POSTTRANSLATIONAL ASSEMBLY OF PHOTOSYNTHETIC METALLOPROTEINS

Abstract

▪ Abstract  The assembly of chloroplast metalloproteins requires biochemical catalysis. Assembly factors involved in the biosynthesis of metalloproteins might be required to synthesize, chaperone, or transport the cofactor; modify or chaperone the apoprotein; or catalyze cofactor-protein association.
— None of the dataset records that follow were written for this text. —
(** The shared first half of both paths, on a ready manager: the user
    turn is stored and the backend reference obtained. *)
Lemma accept_turn_run request w :
  store_wf w ->
  ModelManager.is_ready (model_manager w) = true ->
  exists backend messages w1 now,
    accept_turn request w = (Ok (backend, messages), w1)
    /\ ModelManager.current_backend (model_manager w) = Some backend
    /\ history w1 (ChatRequest.session_id request)
       = bounded (cap_of w)
           (history w (ChatRequest.session_id request)
            ++ [user_message request now])
    /\ store_wf w1
    /\ frame w w1.
Proof.
  intros Hwf Hready. unfold accept_turn. unfold_monad. rewrite Hready.
  simpl.
  destruct (create_session_ensures (ChatRequest.session_id request) w Hwf)
    as (Hok & Hhist & Hwf1).
  pose proof (create_session_frame (ChatRequest.session_id request) None w)
    as Hf1.
  destruct (create_session (ChatRequest.session_id request) None w)
    as [r1 w1]. simpl in *. subst r1.
  set (w2 := set_clock (S (clock w1)) w1).
  set (now := clock w1).
  assert (Hwf2 : store_wf w2) by exact Hwf1.
  destruct (add_message_history (ChatRequest.session_id request)
              (user_message request now) w2 Hwf2)
    as (Hok3 & Hhist3 & Hcap3 & Hwf3).
  pose proof (add_message_frame (ChatRequest.session_id request)
                (user_message request now) w2) as Hf3.
  destruct (add_message (ChatRequest.session_id request)
              (user_message request now) w2) as [r3 w3].
  simpl in *. subst r3.
  destruct (prepare_messages_run (ChatRequest.session_id request)
              (ChatRequest.system_prompt request) w3)
    as (msgs & now4 & ->).
  unfold ModelManager.is_ready in Hready.
  unfold ModelManager.get_backend.
  destruct (ModelManager.current_backend (model_manager w)) as [b|];
    [|by rewrite andb_false_r in Hready].
  exists b, msgs, (set_clock now4 w3), now.
  split; [done|]. split; [done|]. split.
  { change (history (set_clock now4 w3) (ChatRequest.session_id request))
      with (history w3 (ChatRequest.session_id request)).
    rewrite Hhist3.
    change (history w2 (ChatRequest.session_id request))
      with (history w1 (ChatRequest.session_id request)).
    rewrite Hhist. f_equal.
    destruct Hf1 as (_ & _ & _ & Hc). exact Hc. }
  split; [exact Hwf3|].
  eapply frame_trans; [exact Hf1|].
  eapply frame_trans; [apply (frame_set_clock (S (clock w1)))|].
  eapply frame_trans; [exact Hf3|]. apply frame_set_clock.
Qed.
Lemma extractSBOMPurls_first_error_witness :
  extractSBOMPurls parseApkPurl wolfi sbomMalformed
  = (None,
     Some (Errorf "parsing purl: not a purl"
             (ExternalError "purl is missing type or name"))).
Proof.
  apply (extractSBOMPurls_first_error parseApkPurl wolfi sbomMalformed
           [spdx.mkExternalRef "PACKAGE_MANAGER" "pkg:apk/wolfi/foo" "purl"]
           []
           (spdx.mkExternalRef "PACKAGE_MANAGER" "not a purl" "purl")).
  - vm_compute. reflexivity.
  - intros r Hr. apply list_elem_of_singleton in Hr as ->. reflexivity.
  - reflexivity.
Defined.

Lemma extractSBOMPurls_result_witness :
  extractSBOMPurls parseApkPurl wolfi sbomParsed
  = (Some [ purl.mkPackageURL "apk" "wolfi" "foo" "" "";
            purl.mkPackageURL "apk" "wolfi" "bar" "" "" ],
     None)
  /\ Forall (fun p => purl.Namespace p = Distro wolfi)
        [ purl.mkPackageURL "apk" "wolfi" "foo" "" "";
          purl.mkPackageURL "apk" "wolfi" "bar" "" "" ].
Proof.
  assert (extractSBOMPurls parseApkPurl wolfi sbomParsed
          = (Some [ purl.mkPackageURL "apk" "wolfi" "foo" "" "";
                    purl.mkPackageURL "apk" "wolfi" "bar" "" "" ],
             None)) as Hres by (vm_compute; reflexivity).
  split; [exact Hres|].
  apply (extractSBOMPurls_result parseApkPurl wolfi sbomParsed _ None Hres).
Defined.
(** * VTC usage report: the aggregation pipeline of [report_generator.py]

    A shallow embedding of the data-normalisation and aggregation pipeline
    (schema resolution, timestamp coercion, date filtering, per-account
    counting, report assembly) and of the command-line entry point, followed
    by the properties the specification states about them.

    Conventions of the model:
    - a [DataFrame] is a list of column labels and a list of rows; a row maps
      every label to a cell, a label the row does not carry reading as NaN
      (what [pd.DataFrame(items)] stores for a key missing from an item);
    - the column [createdAt_dt] is the one datetime64[ns, UTC] column of the
      program; it is kept apart from the object columns, typed as an optional
      instant per row, and its label is reserved (never listed in [columns]);
    - a Python string is the byte string of its UTF-8 encoding; [str.strip]
      and [str.lower], which follow the Unicode database, are parameters of
      the development, like the pandas conversions below;
    - [astype(str)] stringifies missing values the way pandas 2 does on an
      object column ("None", "nan");
    - the element-wise pandas conversions whose result depends on parsing or
      on floating point ([pd.to_numeric], [pd.to_datetime]) are parameters of
      the development: every statement holds for any behaviour of theirs. *)

From Stdlib Require Import List String Ascii Bool Arith ZArith QArith Qround Lia.
From Stdlib Require Import Permutation Sorted DecimalString.
Import ListNotations.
Genetic and biochemical approaches have been applied to the study of the assembly of chloroplast iron-sulfur centers, cytochromes, plastocyanin, and the manganese center of photosystem II. These have led to the discovery of NifS-homologues and cysteine desulfhydrase for iron-sulfur center assembly, six loci (CCS1–CCS5, ccsA) for c-type cytochrome assembly, four loci for cytochrome b6 assembly (CCB1–CCB4), the CtpA protease, which is involved in pre-D1 processing, and the PCY2 locus, which is involved in holoplastocyanin accumulation. New assembly factors are likely to be discovered via the study of assembly-defective mutants of Arabidopsis, cyanobacteria, Chlamydomonas, maize, and via the functional analysis of candidate cofactor metabolizing components identified in the genome databases.